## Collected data
·····
(** *** MAC_HEBREW *)

Definition mac_hebrew_2uni : list Z :=
  [0xc4; 1; 0xc7; 0xc9; 0xd1; 0xd6; 0xdc; 0xe1; 0xe0; 0xe2; 0xe4; 0xe3; 0xe5; 0xe7; 0xe9; 0xe8; 0xea; 0xeb;
   0xed; 0xec; 0xee; 0xef; 0xf1; 0xf3; 0xf2; 0xf4; 0xf6; 0xf5; 0xfa; 0xf9; 0xfb; 0xfc; 0x20; 0x21; 0x22; 0x23;
   0x24; 0x25; 0x20aa; 0x27; 0x29; 0x28; 0x2a; 0x2b; 0x2c; 0x2d; 0x2e; 0x2f; 0x30; 0x31; 0x32; 0x33; 0x34;
   0x35; 0x36; 0x37; 0x38; 0x39; 0x3a; 0x3b; 0x3c; 0x3d; 0x3e; 0x3f; 2; 0x201e; 0xf89b; 0xf89c; 0xf89d; 0xf89e;
   0x5bc; 0xfb4b; 0xfb35; 0x2026; 0xa0; 0x5b8; 0x5b7; 0x5b5; 0x5b6; 0x5b4; 0x2013; 0x2014; 0x201c; 0x201d;
   0x2018; 0x2019; 0xfb2a; 0xfb2b; 0x5bf; 0x5b0; 0x5b2; 0x5b1; 0x5bb; 0x5b9; 3; 0x5b3; 0x5d0; 0x5d1; 0x5d2;
   0x5d3; 0x5d4; 0x5d5; 0x5d6; 0x5d7; 0x5d8; 0x5d9; 0x5da; 0x5db; 0x5dc; 0x5dd; 0x5de; 0x5df; 0x5e0; 0x5e1;
   0x5e2; 0x5e3; 0x5e4; 0x5e5; 0x5e6; 0x5e7; 0x5e8; 0x5e9; 0x5ea; 0x7d; 0x5d; 0x7b; 0x5b; 0x7c].

Definition mac_hebrew_page00 : list Z :=
  [0xca; 0; 0; 0; 0; 0; 0; 0; 0; 0; 0; 0; 0; 0; 0; 0; 0; 0; 0; 0; 0; 0; 0; 0; 0; 0; 0; 0; 0; 0; 0; 0; 0; 0; 0;
   0; 0x80; 0; 0; 0x82; 0; 0x83; 0; 0; 0; 0; 0; 0; 0; 0x84; 0; 0; 0; 0; 0x85; 0; 0; 0; 0; 0; 0x86; 0; 0; 0;
   0x88; 0x87; 0x89; 0x8b; 0x8a; 0x8c; 0; 0x8d; 0x8f; 0x8e; 0x90; 0x91; 0x93; 0x92; 0x94; 0x95; 0; 0x96; 0x98;
   0x97; 0x99; 0x9b; 0x9a; 0; 0; 0x9d; 0x9c; 0x9e; 0x9f; 0; 0; 0].

Definition mac_hebrew_page05 : list Z :=
  [0xd9; 0xdb; 0xda; 0xdf; 0xcf; 0xcd; 0xce; 0xcc; 0xcb; 0xdd; 0; 0xdc; 0xc6; 0; 0; 0xd8; 0; 0; 0; 0; 0; 0; 0;
   0; 0; 0; 0; 0; 0; 0; 0; 0; 0xe0; 0xe1; 0xe2; 0xe3; 0xe4; 0xe5; 0xe6; 0xe7; 0xe8; 0xe9; 0xea; 0xeb; 0xec;
   0xed; 0xee; 0xef; 0xf0; 0xf1; 0xf2; 0xf3; 0xf4; 0xf5; 0xf6; 0xf7; 0xf8; 0xf9; 0xfa; 0; 0; 0; 0; 0].

Definition mac_hebrew_page20 : list Z :=
  [0; 0; 0; 0xd0; 0xd1; 0; 0; 0; 0xd4; 0xd5; 0; 0; 0xd2; 0xd3; 0xc1; 0; 0; 0; 0; 0; 0; 0; 0xc9; 0].

Definition mac_hebrew_pagefb : list Z :=
  [0; 0; 0; 0; 0; 0; 0; 0x81; 0; 0; 0; 0; 0; 0; 0; 0; 0; 0; 0xd6; 0xd7; 0; 0; 0; 0; 0; 0; 0; 0; 0; 0xc8; 0; 0;
   0; 0; 0; 0; 0; 0; 0; 0; 0; 0; 0; 0; 0; 0; 0; 0; 0; 0; 0; 0xc7; 0; 0; 0; 0].

Definition char_ucs2_to_mac_hebrew (wc : Z) : option Z :=
  if wc <? 0x80 then Some wc else
  let c :=
    if (0xa0 <=? wc) && (wc <? 0x100) then entry mac_hebrew_page00 (wc - 0xa0)
    else if (0x5b0 <=? wc) && (wc <? 0x5f0) then entry mac_hebrew_page05 (wc - 0x5b0)
    else if (0x2010 <=? wc) && (wc <? 0x2028) then entry mac_hebrew_page20 (wc - 0x2010)
    else if wc =? 0x20aa then 0xa6
    else if (0xfb18 <=? wc) && (wc <? 0xfb50) then entry mac_hebrew_pagefb (wc - 0xfb18)
    else 0 in
  if c =? 0 then None else Some c.
(* ===== verification/Charsets.v ===== *)
(** * The built-in character sets, libatalk/unicode/iconv.c and charsets/

    Every set has a function that pulls its bytes into UCS-2 and one that pushes UCS-2 into
    its bytes, with the calling convention of iconv ([Utf8.conv]).  The registry gives the
    number of a set by its name.  The build modelled is the one without a usable system
    iconv, where the built-in sets are the only ones. *)

From stdpp Require Import strings.
From S2P Require Import Prelude Bytes Utf8 CharsetTables.

(** ** The loops

    A conversion takes a step as long as enough input and output is left; [stop] is what it
    answers when it ends, by the input left.  A turn of fuel per byte of the input and one
    to end. *)

Section drive.
  Context (need_in need_out : Z) (step : list Z -> Z -> errno + (nat * list Z)) (stop : Z -> option errno).

Fixpoint drive (fuel : nat) (s : conv) : option errno * conv :=
  match fuel with
  | O => (None, s)
  | S n =>
      if (need_in <=? inbytesleft s) && (need_out <=? outbytesleft s) then
        match step (inbuf s) (outbytesleft s) with
        | inl e => (Some e, s)
        | inr (len, bs) => drive n (advance s len bs)
        end
      else (stop (inbytesleft s), s)
  end.

Definition run (s : conv) : option errno * conv := drive (S (length (inbuf s))) s.

End drive.

Definition full (left : Z) : option errno := if 0 <? left then Some E2BIG else None.

Definition full_or_odd (left : Z) : option errno :=
  if left =? 1 then Some EINVAL else if 1 <? left then Some E2BIG else None.

(** ** generic_mb.c *)

Definition mb_push_step (char_func : Z -> option Z) (c : list Z) (outleft : Z) : errno + (nat * list Z) :=
  match char_func (SVAL c 0) with Some b => inr (2%nat, [b]) | None => inl EILSEQ end.

Definition mb_pull_step (char_func : Z -> option Z) (c : list Z) (outleft : Z) : errno + (nat * list Z) :=
  match char_func (Utf8.at_ c 0) with Some wc => inr (1%nat, SSVAL wc) | None => inl EILSEQ end.

Definition mb_generic_push (char_func : Z -> option Z) : conv -> option errno * conv :=
  run 2 1 (mb_push_step char_func) full.

Definition mb_generic_pull (char_func : Z -> option Z) : conv -> option errno * conv :=
  run 1 2 (mb_pull_step char_func) full.

(** ** mac_hebrew.c *)

Definition mac_hebrew_push_step (c : list Z) (outleft : Z) : errno + (nat * list Z) :=
  let left := Z.of_nat (length c) in
  let inptr := SVAL c 0 in
  if inptr =? 0x05b8 then
    if (2 <=? left - 2) && (SVAL c 2 =? 0xf87f) then inr (4%nat, [0xde]) else inr (2%nat, [0xcb])
  else if (inptr =? 0x05f2) && (4 <=? left) && (SVAL c 2 =? 0x05b7) then inr (4%nat, [0x81])
  else if (inptr =? 0xf86a) && (6 <=? left) && (SVAL c 2 =? 0x05dc) && (SVAL c 4 =? 0x05b9) then inr (6%nat, [0xc0])
  else match char_ucs2_to_mac_hebrew inptr with Some b => inr (2%nat, [b]) | None => inl EILSEQ end.

Definition mac_hebrew_pull_step (c : list Z) (outleft : Z) : errno + (nat * list Z) :=
  match char_mac_hebrew_to_ucs2 (Utf8.at_ c 0) with
  | None => inl EILSEQ
  | Some temp =>
      if temp =? 1 then if outleft <? 4 then inl E2BIG else inr (1%nat, SSVAL 0x05f2 ++ SSVAL 0x05b7)
      else if temp =? 2 then
        if outleft <? 6 then inl E2BIG else inr (1%nat, SSVAL 0xf86a ++ SSVAL 0x05dc ++ SSVAL 0x05b9)
      else if temp =? 3 then if outleft <? 4 then inl E2BIG else inr (1%nat, SSVAL 0x05b8 ++ SSVAL 0xf87f)
      else inr (1%nat, SSVAL temp)
  end.

Definition mac_hebrew_push : conv -> option errno * conv := run 2 1 mac_hebrew_push_step full.
Definition mac_hebrew_pull : conv -> option errno * conv := run 1 2 mac_hebrew_pull_step full.

(** ** ASCII and UCS-2 *)

Definition ascii_pull : conv -> option errno * conv :=
  run 1 2 (fun c _ => if Utf8.at_ c 0 <? 0x80 then inr (1%nat, SSVAL (Utf8.at_ c 0)) else inl EILSEQ) full.

Definition ascii_push : conv -> option errno * conv :=
  run 2 1 (fun c _ => if SVAL c 0 <? 0x80 then inr (2%nat, [SVAL c 0]) else inl EILSEQ) full_or_odd.

Definition iconv_copy (s : conv) : option errno * conv :=
  let n := Z.to_nat (Z.min (inbytesleft s) (outbytesleft s)) in
  let s := advance s n (take n (inbuf s)) in
  (if 0 <? inbytesleft s then Some E2BIG else None, s).

(** ** struct charset_functions

    [advances] says whether push moves the output position past the bytes it writes; the
    single-byte sets leave it where it was. *)

Definition CHARSET_CLIENT : Z := 1.
Definition CHARSET_VOLUME : Z := 2.
Definition CHARSET_PRECOMPOSED : Z := 4.
Definition CHARSET_DECOMPOSED : Z := 8.
Definition CHARSET_MULTIBYTE : Z := 16.
Definition CHARSET_WIDECHAR : Z := 32.

Record charset_functions := CharsetFunctions {
  name : string;
  pull : conv -> option errno * conv;
  push : conv -> option errno * conv;
  advances : bool;
  flags : Z;
}.

Definition mac_set (n : string) (to_ucs2 of_ucs2 : Z -> option Z) (more : Z) : charset_functions :=
  CharsetFunctions n (mb_generic_pull to_ucs2) (mb_generic_push of_ucs2) false
    (Z.lor (Z.lor CHARSET_CLIENT CHARSET_MULTIBYTE) more).

Definition charset_ucs2 := CharsetFunctions "UCS-2" iconv_copy iconv_copy true (Z.lor CHARSET_WIDECHAR CHARSET_PRECOMPOSED).
Definition charset_ascii := CharsetFunctions "ASCII" ascii_pull ascii_push true (Z.lor CHARSET_MULTIBYTE CHARSET_PRECOMPOSED).
Definition charset_utf8 := CharsetFunctions "UTF8" utf8_pull utf8_push true
  (Z.lor (Z.lor CHARSET_VOLUME CHARSET_MULTIBYTE) CHARSET_PRECOMPOSED).
Definition charset_utf8_mac := CharsetFunctions "UTF8-MAC" utf8_pull utf8_push true
  (Z.lor (Z.lor (Z.lor CHARSET_VOLUME CHARSET_CLIENT) CHARSET_MULTIBYTE) CHARSET_DECOMPOSED).
Definition charset_mac_roman := mac_set "MAC_ROMAN" char_mac_roman_to_ucs2 char_ucs2_to_mac_roman CHARSET_PRECOMPOSED.
Definition charset_mac_greek := mac_set "MAC_GREEK" char_mac_greek_to_ucs2 char_ucs2_to_mac_greek 0.
Definition charset_mac_turkish := mac_set "MAC_TURKISH" char_mac_turkish_to_ucs2 char_ucs2_to_mac_turkish 0.
Definition charset_mac_centraleurope :=
  mac_set "MAC_CENTRALEUROPE" char_mac_centraleurope_to_ucs2 char_ucs2_to_mac_centraleurope 0.
Definition charset_mac_cyrillic := mac_set "MAC_CYRILLIC" char_mac_cyrillic_to_ucs2 char_ucs2_to_mac_cyrillic 0.
Definition charset_mac_hebrew := CharsetFunctions "MAC_HEBREW" mac_hebrew_pull mac_hebrew_push false
  (Z.lor CHARSET_CLIENT CHARSET_MULTIBYTE).

(** What [lazy_initialize_iconv] registers, the last one at the head of the list. *)
Definition charsets : list charset_functions :=
  [charset_mac_cyrillic; charset_mac_centraleurope; charset_mac_turkish; charset_mac_greek; charset_mac_hebrew;
   charset_mac_roman; charset_utf8_mac; charset_utf8; charset_ascii; charset_ucs2].

(** ** The registry *)

Fixpoint strlower (s : string) : string :=
  match s with
  | EmptyString => EmptyString
  | String c s =>
      let n := Ascii.N_of_ascii c in
      String (if ((65 <=? n) && (n <=? 90))%N then Ascii.ascii_of_N (n + 32) else c) (strlower s)
  end.

(** Whether [strcasecmp] gives 0. *)
Definition same_name (a b : string) : bool := bool_decide (strlower a = strlower b).

Fixpoint find_in (l : list charset_functions) (n : string) : option charset_functions :=
  match l with
  | [] => None
  | c :: l => if same_name n (name c) then Some c else find_in l n
  end.

Definition find_charset_functions : string -> option charset_functions := find_in charsets.

Definition CH_UCS2 : Z := 0.
Definition CH_UTF8 : Z := 1.
Definition CH_MAC : Z := 2.
Definition CH_UNIX : Z := 3.
Definition CH_UTF8_MAC : Z := 4.
Definition NUM_CHARSETS : Z := 5.
Definition MAX_CHARSETS : Z := 20.

(** The names of the slots that have one, and the number of the last set registered. *)
Record registry := Registry { charset_names : Z -> option string; max_charset_t : Z }.

Definition charset_name (r : registry) (ch : Z) : option string :=
  if ch =? CH_UCS2 then Some "UCS-2"%string
  else if ch =? CH_UTF8 then Some "UTF8"%string
  else if ch =? CH_UTF8_MAC then Some "UTF8-MAC"%string
  else charset_names r ch.

Definition set_name (r : registry) (ch : Z) (n : string) : Z -> option string :=
  fun c => if c =? ch then Some n else charset_names r c.

Definition set_charset_name (r : registry) (ch : Z) (n : string) : Z * registry :=
  if NUM_CHARSETS <=? ch then (-1, r) else (0, Registry (set_name r ch n) (max_charset_t r)).

Definition registry_init : registry := Registry (fun _ => None) (NUM_CHARSETS - 1).

(** The set a slot stands for; its two conversions are the descriptors
    [conv_handles[ch][CH_UCS2]] and [conv_handles[CH_UCS2][ch]]. *)
Definition charset_of (r : registry) (ch : Z) : option charset_functions :=
  match charset_name r ch with Some n => find_charset_functions n | None => None end.

(** The search of [add_charset] from slot [c1]; the comparison reads the name of every
    slot it passes. *)
Fixpoint find_slot (fuel : nat) (r : registry) (n : string) (c1 : Z) : res (option Z) :=
  match fuel with
  | O => Ok None
  | S fuel =>
      if max_charset_t r <? c1 then Ok None else
      match charset_name r c1 with
      | None => Abort Undefined
      | Some m => if same_name n m then Ok (Some c1) else find_slot fuel r n (c1 + 1)
      end
  end.

(** [None] is the result -1. *)
Definition add_charset (r : registry) (n : string) : res (option Z * registry) :=
  let cur := max_charset_t r + 1 in
  found ← find_slot (Z.to_nat MAX_CHARSETS) r n 0;
  match found with
  | Some ch => Ok (Some ch, r)
  | None =>
      if MAX_CHARSETS <=? cur then Ok (None, r)
      else match find_charset_functions n with
           | None => Ok (None, r)
           | Some _ => Ok (Some cur, Registry (set_name r cur n) cur)
           end
  end.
·····
## TASK OBJECTIVE
Return a word-for-word copy of the lines above from the one holding "Definition CH_UCS2 : Z := 0." through the one holding "else charset_names r ch.", with both of them included and nothing besides.

## WRITTEN ANSWER
Definition CH_UCS2 : Z := 0.
Definition CH_UTF8 : Z := 1.
Definition CH_MAC : Z := 2.
Definition CH_UNIX : Z := 3.
Definition CH_UTF8_MAC : Z := 4.
Definition NUM_CHARSETS : Z := 5.
Definition MAX_CHARSETS : Z := 20.

(** The names of the slots that have one, and the number of the last set registered. *)
Record registry := Registry { charset_names : Z -> option string; max_charset_t : Z }.

Definition charset_name (r : registry) (ch : Z) : option string :=
  if ch =? CH_UCS2 then Some "UCS-2"%string
  else if ch =? CH_UTF8 then Some "UTF8"%string
  else if ch =? CH_UTF8_MAC then Some "UTF8-MAC"%string
  else charset_names r ch.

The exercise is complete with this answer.